L'art grec

domingo, febrero 23, 2014


"On voit désormais pourquoi, dans les manifestations les plus hautes même du génie grec, ne vit aucune illusion supérieure. Il s’agit simplement d’atteindre la forme absolue. C’est de l’intelligence pure et parfaite, mais limitée. L’ivresse mystique est interdite au philosophe trop subtil qui voit nus devant lui les mobiles toujours intéressés et consciemment intéressés de tous les actes, comme au sculpteur trop clairvoyant auquel, par un contraste saisissant avec l’homme qu’elle nourrit, une nature trop harmonieuse et mesurée ne présente aucun abîme à explorer, aucune contradiction d’ordre plastique à résoudre. Leur énergie bandée commande des solutions simples, parce que les gestes de l’homme et les aspects du monde le sont. L’universel mystère échappe à l’âme grecque, parce qu’elle le fait tenir dans les bornes de la raison."
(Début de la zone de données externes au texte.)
Class DigestLaws `{!DigestLib} : Prop := {
  md5_length x : length (md5_compute x) = 16;
  md5_incremental cs : md5_finalize (foldl md5_consume md5_new cs) = md5_compute (concat cs);
  ring_length r x : length (ring_digest r x).2 = ring_output_len r;
  ring_algorithm r x : (ring_digest r x).1 = r;
  ring_incremental r cs : ring_finish (foldl ring_update (ring_new r) cs) = ring_digest r (concat cs)
}.

Section digest.
Context {DG : DigestLib}.

(** [Algorithm::digest_algorithm]: [unreachable!] for MD5. *)
Definition digest_algorithm {E : Type} (a : Algorithm) : res E RingAlgorithm :=
  match a with
  | SHA1 => Ok SHA1_FOR_LEGACY_USE_ONLY
  | SHA256 => Ok RING_SHA256
  | SHA512 => Ok RING_SHA512
  | MD5 => Panic
  end.

Definition Algorithm_try_from (value : RingAlgorithm) : res UnknownAlgorithm Algorithm :=
  if decide (value = SHA1_FOR_LEGACY_USE_ONLY) then Ok SHA1
  else if decide (value = RING_SHA256) then Ok SHA256
  else if decide (value = RING_SHA512) then Ok SHA512
  else Err (mk_unknown (str "SHA384")).

Definition Hash_try_from (digest : RingAlgorithm * bytes) : res UnknownAlgorithm Hash :=
  a ← Algorithm_try_from digest.1; Hash_new a digest.2.

Definition Algorithm_digest {E : Type} (a : Algorithm) (data : bytes) : res E Hash :=
  match a with
  | MD5 => Hash_new MD5 (md5_compute data)
  | _ => r ← digest_algorithm a; unwrap (Hash_try_from (ring_digest r data))
  end.

Definition Sha256_digest {E : Type} (data : bytes) : res E Sha256 :=
  h ← Algorithm_digest SHA256 data; unwrap (Hash_to_Sha256 h).

Inductive InnerContext : Type := IMD5 (c : md5_context) | IRing (c : ring_context).

Record Context : Type := mk_context { ctx_algorithm : Algorithm; ctx_inner : InnerContext }.

Definition Context_new {E : Type} (a : Algorithm) : res E Context :=
  match a with
  | MD5 => Ok (mk_context a (IMD5 md5_new))
  | _ => r ← digest_algorithm a; Ok (mk_context a (IRing (ring_new r)))
  end.

Definition Context_update (c : Context) (data : bytes) : Context :=
  mk_context (ctx_algorithm c)
    match ctx_inner c with
    | IMD5 m => IMD5 (md5_consume m data)
    | IRing r => IRing (ring_update r data)
    end.

Definition Context_finish {E : Type} (c : Context) : res E Hash :=
  match ctx_inner c with
  | IMD5 m => Hash_new (ctx_algorithm c) (md5_finalize m)
  | IRing r => unwrap (Hash_try_from (ring_finish r))
  end.

(** [HashSink]: the number of bytes written and the context. *)
Definition HashSink : Type := option (Z * Context).

Inductive sink_error : Type := BrokenPipe.

Definition HashSink_new (a : Algorithm) : res sink_error HashSink :=
  c ← Context_new a; Ok (Some (0%Z, c)).

Definition HashSink_poll_write (s : HashSink) (buf : bytes) : res sink_error (nat * HashSink) :=
  match s with
  | None => Err BrokenPipe
  | Some (read, ctx) =>
      Ok (length buf, Some (wrap_u64 (read + Z.of_nat (length buf)), Context_update ctx buf))
  end.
"Mais par là précisément l’art grec, étant le moins mystérieux qu’on sache, est !e mystère de l’art. Il est en contradiction radicale avec le principe profond de l’art même, qui est d’imaginer pour nous un monde intérieur vivant et s’enivrant d’une illusion toute-puissante, et d’en donner une image qui ne soit pas la représentation exacte de notre monde extérieur. Tout symbolisme lui est étranger. Il est naturaliste. Et si dans son désir d’absolu réalisable, il fait la nature plus belle, c’est dans le sens étroit qu’elle lui a enseigné. Il ne transpose pas, il ne stylise pas, il ne schématise pas, il ne résume même pas. Il exprime avec perfection. Il pousse la splendeur physique de la vie, et rien que physique, jusqu’à l’extrémité des indications formelles que la vie lui a révélées. Il dit tout, comme on ne saura jamais mieux, ni sans doute aussi bien le dire, mais ne suggère à peu près rien. C’est ce qui le fait incomparable, et arrêté. Il est anthropomorphiste, à coup sûr, puisqu’il ne voit rien au-delà de la forme humaine conduite au point le plus rigoureux d’adaptation à sa fonction et d’harmonie. Il n’est pas anthropocentriste. En limitant à la représentation de l’objet, perfectionné par une étude attentive, l’expression qu’il donne du monde, il s’interdit de rechercher en l’homme même les moyens d’élargir le monde et d’en spiritualiser infiniment et inépuisablement les aspects."

"Cet art splendide, le plus sage, le plus rationnel de tous, nous apparaît, pour cette raison même, en quelque sorte comme monstrueux. Et le seul qui soit monstrueux."

"Animée et placée au milieu des hommes, elle n’y paraîtrait ni familière ni étrangère nous y verrions, certes, un aspect possible ou désirable de nous-mêmes, mais nos tares, nos insuffisances, nos àpeu-près et nos demi-mesures ne s’y reconnaîtraient pas. Dans un monde idéal, elle semblerait immobile, cristallisée, trop limitée et pas assez résolument étrange pour nous faire entrevoir nos abîmes intérieurs. Elle ait de son mieux, au contraire, pour nous les dérober. Mais l’homme de toujours est plus complexe qu’elle, sinon plus ambitieux."

"On peut dire qu’à ce point de vue l’art grec, qui jamais cependant n’a fabriqué un monstre, est plus menteur que l’art égyptien ou chinois, qui n’ont cessé d’en fabriquer. C’est parce qu’il a cru à la réalité de ce mensonge que son humanité parfaite prend cet accent monstrueux."

"C’est à une race tout à fait inculte qu’allait échoir l’héritage intellectuel de l’Égypte et de l’Asie qui lui demandaient, en échange de leur haute spiritualité et de leur profond sensualisme, l’élan et la puissance de sa virilité. "

"Le passage, où l’Égyptien n’a vu qu’un exercice métaphysique admirable, devient avec le Grec l’instrument de l’investigation sensuelle et rationnelle. Après lui, le passage est au plan sculptural ce que la philosophie est à la science."

"...jusqu’au jour où sa science tuera son émotion."

"La sensation d’infini spirituel que donne l’art égyptien, d’infini matériel que donne l’art indou, on ne la trouve pas dans l’art qui exprime l’âme hellénique. On y trouve un accent d’harmonie balancée qu’il a seul, et qui le fait tenir dans les limites de notre intelligence, sans qu’elle puisse cependant saisir le commencement et la fin de la mélodie qui la berce."

 "La sensibilité grandit aux dépens de l’énergie morale, la raison déborde la foi, l’enthousiasme s’émousse au contact de l’esprit critique. Les philosophes, que la sculpture a tant contribué à former en donnant la vie aux idées, vont renier leur origine, rire des poètes et des artistes et décourager l’inspiration des statuaires en égarant les esprits dans les méandres de la sophistique."